Wild

Luxury Lodges = Wilderness Lost

“We all come from wilderness. That’s why we love nature. It’s why we delight in flowers and seeing wildlife because it’s part of our genetic structure. Now we live mainly in cities, where wilderness has been 90% or totally destroyed. It’s arguably the fastest disappearing natural resource on the planet. That’s why it’s such a premium. As it’s become less available, it’s become more valuable for exploiters.”

Bob Brown, in a personal conversation with Wild.

“A couple of rich bastards want to come into our parks and ruin everything.”

Geoff Dixon—ex-Qantas CEO and co-founder of the Australian Walking Company, and one of the rich bastards who wants to come into our parks and ruin everything—quoted in the Financial Review.

Earlier this year, wanting to take my young son on a longer walk of four or five days, I recalled reading about the 65km Green Gully Track in NSW’s Oxley Wild Rivers NP. It sounded pleasant. The National Parks and Wildlife Service’s (NPWS) website extolled the track’s virtues—a unique journey into the Apsley-Macleay gorges, one of Australia’s largest gorge systems. It mentioned fern-lined gullies, high elevation forests, and wildlife. It also mentioned there were historic huts to stay in.
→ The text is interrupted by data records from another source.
(** ** Reading back: names *)
(** What follows an item. *)
Definition item_stop (s : bytes) : Prop := s = [] ∨ head s = Some COMMA_ ∨ head s = Some RPAREN.
Lemma head_of_rev (s : bytes) : head (rev s) = last s.
Proof. destruct s as [|b s] using rev_ind; [done|]. by rewrite rev_app_distr, last_app. Qed.
Lemma trim_ends s : from_option is_blank false (head s) = false → from_option is_blank false (last s) = false → trim s = s.
Proof.
  intros H L. unfold trim. rewrite (trim_start_none s) by done. rewrite trim_start_none; [by rewrite rev_involutive|]. by rewrite head_of_rev.
Qed.
Lemma bare_select n :
  name_needs_quotes n = false → n ≠ [] ∧ clean name_break n ∧ trim n = n ∧ n ≠ str "*" ∧ head n ≠ Some QUOTE.
Proof.
  unfold name_needs_quotes. rewrite !orb_false_iff, !bool_decide_eq_false. intros (((((Nn & Ns) & Ex) & Co) & Hb) & Lb).
  assert (F : Forall (λ b, name_break b = false) n).
  { apply Forall_forall. intros b Hi. apply not_true_iff_false. intros B. apply not_true_iff_false in Ex. apply Ex, existsb_exists.
    exists b. split; [by apply list_elem_of_In|]. by rewrite B. }
  split_and!; try done; [by apply trim_ends|]. destruct n as [|b n]; [done|]. apply Forall_cons in F as [F _]. by intros [= ->].
Qed.
Lemma parse_raw_name_quoted pre n suf :
  name_ok n → parse_raw_name (C pre (write_escaped n ++ suf)) = Ok ((n, true), C (pre ++ write_escaped n) suf).
Proof.
  intros [U Nn]. unfold parse_raw_name. cbv zeta. rewrite at_byte_C, bool_decide_true by done. rewrite scan_quoted_app, bind_run by done. by destruct n.
Qed.
Lemma parse_raw_name_bare pre n suf :
  utf8 n → n ≠ [] → clean name_break n → head n ≠ Some QUOTE → name_stop name_break suf → starts_ok suf →
  parse_raw_name (C pre (n ++ suf)) = Ok ((n, false), C (pre ++ n) suf).
Proof.
  intros U Nn Cl Hq St So. unfold parse_raw_name. cbv zeta. rewrite at_byte_C, bool_decide_false by by destruct n.
  rewrite scan_name_app, bind_run by done. by destruct n.
Qed.
Lemma parse_name_quoted pre n suf :
  name_ok n → parse_name (C pre (write_escaped n ++ suf)) = Ok ((n, true), C (pre ++ write_escaped n) suf).
Proof. intros Nk. unfold parse_name. rewrite parse_raw_name_quoted, bind_run by done. cbv zeta. destruct Nk. by destruct n. Qed.
Lemma parse_name_bare pre n suf :
  utf8 n → n ≠ [] → clean name_break n → trim n = n → head n ≠ Some QUOTE → name_stop name_break suf → starts_ok suf →
  parse_name (C pre (n ++ suf)) = Ok ((n, false), C (pre ++ n) suf).
Proof. intros. unfold parse_name. rewrite parse_raw_name_bare, bind_run by done. cbv zeta. replace (trim n) with n. by destruct n. Qed.
Lemma parse_name_app pre n suf :
  name_ok n → name_stop name_break suf → starts_ok suf →
  parse_name (C pre (name_fmt n ++ suf)) = Ok ((n, name_needs_quotes n), C (pre ++ name_fmt n) suf).
Proof.
  intros Nk St So. unfold name_fmt. destruct (name_needs_quotes n) eqn:Nq; [by apply parse_name_quoted|].
  destruct (bare_select n Nq) as (Nn & Cl & Tr & _ & Hq). destruct Nk. by apply parse_name_bare.
Qed.
Lemma stop_byte b s : name_break b = true → ascii b → name_stop name_break (b :: s) ∧ starts_ok (b :: s).
Proof. intros B A. split; [split; [|by left]|by apply ascii_not_cont]. cbn. intros [= ->]. done. Qed.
Since staying in them cost $6001—and remember, I’m the editor of Wild; I hardly earn a corporate salary—I figured we‘d just camp.

But when I searched to see what campsites were on the route, I couldn’t find any. And that’s when I learnt we couldn’t just camp. Despite this being a national park—a public park—if you don’t pay or can’t pay the $600 (because you’re a student, unemployed, or simply not flush with funds), well, you’re out of luck. You can’t do the walk. It seemed so outrageous that, at first, I wondered if I’d read it incorrectly, so I rang the relevant NPWS District Office. I wasn’t mistaken. No pay, no walk. The ranger sheepishly said something about this being “the business model.” I was incensed.
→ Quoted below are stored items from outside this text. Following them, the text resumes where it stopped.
(* ===== verification/RestCsv.v ===== *)
(** * RestCsv: csv bodies and ranges (crates/zou-rest/src/csv.rs and page.rs)

    Limits, offsets and ranges of page.rs.

    The reader of csv request bodies, with [String::from_utf8_lossy] in front
    of it, and the writer whose output it is proved to read back. *)
From S2P Require Import Prelude Order Text Utf8 RestScan RestScanProofs.

Record Range := mkRange { rg_first : Z; rg_last : option Z }.
(** [Range::offset] and [Range::limit]; the subtraction overflows when the
    range ends before it starts. *)
Definition offset (r : Range) : Z := rg_first r.
Definition limit (r : Range) : res Error (option Z) :=
  match rg_last r with
  | None => Ok None
  | Some l => if l <? rg_first r then Panic else Ok (Some ((l - rg_first r + 1) `min` u64_max))
  end.
Definition signed (value : bytes) : res Error Z :=
  let cur := cur_new value in
  let sign := bool_decide (head value = Some DASH) in
  let at_ := if sign then 1%nat else 0%nat in
  tail_ ← str_slice value at_ (length value);
  let taken := digits_len tail_ in
  if (taken =? 0)%nat then err_at cur at_ (if sign then [DIGIT] else [word [DASH]; DIGIT])
  else if (at_ + taken <? length value)%nat then err_at cur (at_ + taken) [DIGIT; END]
  else
    match parse_i64 value with
    | Some n => Ok n
    | None => f ← found cur 0; Err (mkError f [str "an integer that fits in 64 bits"] 0)
    end.
Definition parse_limit (value : bytes) : res Error Z := signed value.
Definition parse_offset (value : bytes) : res Error Z := signed value.
Definition number (s : bytes) : option Z :=
  if bool_decide (s = []) || negb (forallb is_digit s) then None else from_str_radix 10 u64_max s.
(** A str cut at a dash, which is a character boundary. *)
Definition parse_range (header : bytes) : option Range :=
  '(before, after) ← split_once DASH header;
  first ← number before;
  last_ ← (match after with [] => Some None | _ => Some <$> number after end);
  if from_option (λ l, l <? first) false last_ then None else Some (mkRange first last_).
Now I could argue that if my taxpayer dollars are funding this park, I should have the right to access it. But that’s not really the point; the unemployed, students and the poor should have equal rights to access this track, whether they pay a dollar in tax or not. This is public land.

“[It’s] a dodgy process that’s fundamentally about transferring public land for basically peanuts to some-one to make a buck from.”

A few days after this, I happened to be speaking with Bob Brown, bitching about this state of affairs. It wasn’t just the Green Gully Track; I was also angry about proposals on NSW’s South Coast to shut down hitherto long-used campsites so private huts could be built. I was aware, too, of the furore over Tasmania’s Lake Malbena, where it’s proposed helicopters will ferry the well-heeled out to Hall’s Island. I had heard—though knew few of the actual details—of the outcry over lodges proposed in Kangaroo Island’s Flinders Chase National Park. And I have long been troubled by Tasmania’s Three Cape’s Track, where luxury lodges were built in wilderness, with campsites long used by local bushwalkers shut down as part of the deal.